Task description | Your task is to find every line of the listing that includes "proc" and copy it.

Study material |

▬▬▬▬▬▬▬▬▬▬

(** At most one thread holds the lock. *)
Definition exclusive (w : World) : Prop :=
  forall i j t u, w_threads w !! i = Some t -> w_threads w !! j = Some u ->
    holds_broker (t_phase t) = true -> holds_broker (t_phase u) = true -> i = j.

Lemma step_exclusive limits (a : occurrence) (w : World) : exclusive w -> exclusive (step limits a w).
Proof.
  intros Hex. destruct a as [conn proc peer|k env|env].
  - cbn. intros i j t u Hi Hj Ht Hu.
    assert (forall i t, (w_threads w ++ [{| t_conn := conn; t_credentials := credentials_from_peer proc peer;
              t_phase := Phase_hello |}]) !! i = Some t -> holds_broker (t_phase t) = true ->
              w_threads w !! i = Some t) as Hold.
    { clear. intros i t [Hi|[_ Hi]]%lookup_app_Some Ht; [done|].
      by apply list_lookup_singleton_Some in Hi as [_ <-]. }
    eapply Hex; eauto.
  - cbn. destruct (w_threads w !! k) as [t0|] eqn:Ek; [|done].
    destruct (locks_broker limits (t_phase t0) env && broker_held w) eqn:El; [done|].
    destruct (thread_step _ _ _ _ _ _ _) as [[[ph' b'] s'] sent] eqn:E.
    intros i j t u Hi Hj Ht Hu. cbn in Hi, Hj.
    assert (holds_broker ph' = true -> forall j u, w_threads w !! j = Some u ->
              holds_broker (t_phase u) = true -> j = k) as Hk.
    { intros Hh j' u' Hj' Hu'. apply andb_false_iff in El as [El|El].
      - destruct (unlocked_step _ _ _ _ _ _ _ _ _ _ _ E El) as [_ Hno]. congruence.
      - assert (broker_held w = true) as Hw; [|congruence]. apply broker_held_true. eauto. }
    apply list_lookup_insert_Some in Hi as [(<- & <- & _)|[Hki Hi]];
      apply list_lookup_insert_Some in Hj as [(<- & <- & _)|[Hkj Hj]]; try done.
    + symmetry. by eapply Hk.
    + by eapply Hk.
    + by eapply Hex.
  - intros i j t u. rewrite schedule_threads. by apply Hex.
Qed.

▬▬▬▬▬▬▬▬▬▬

Expected output |
  intros Hex. destruct a as [conn proc peer|k env|env].
    assert (forall i t, (w_threads w ++ [{| t_conn := conn; t_credentials := credentials_from_peer proc peer;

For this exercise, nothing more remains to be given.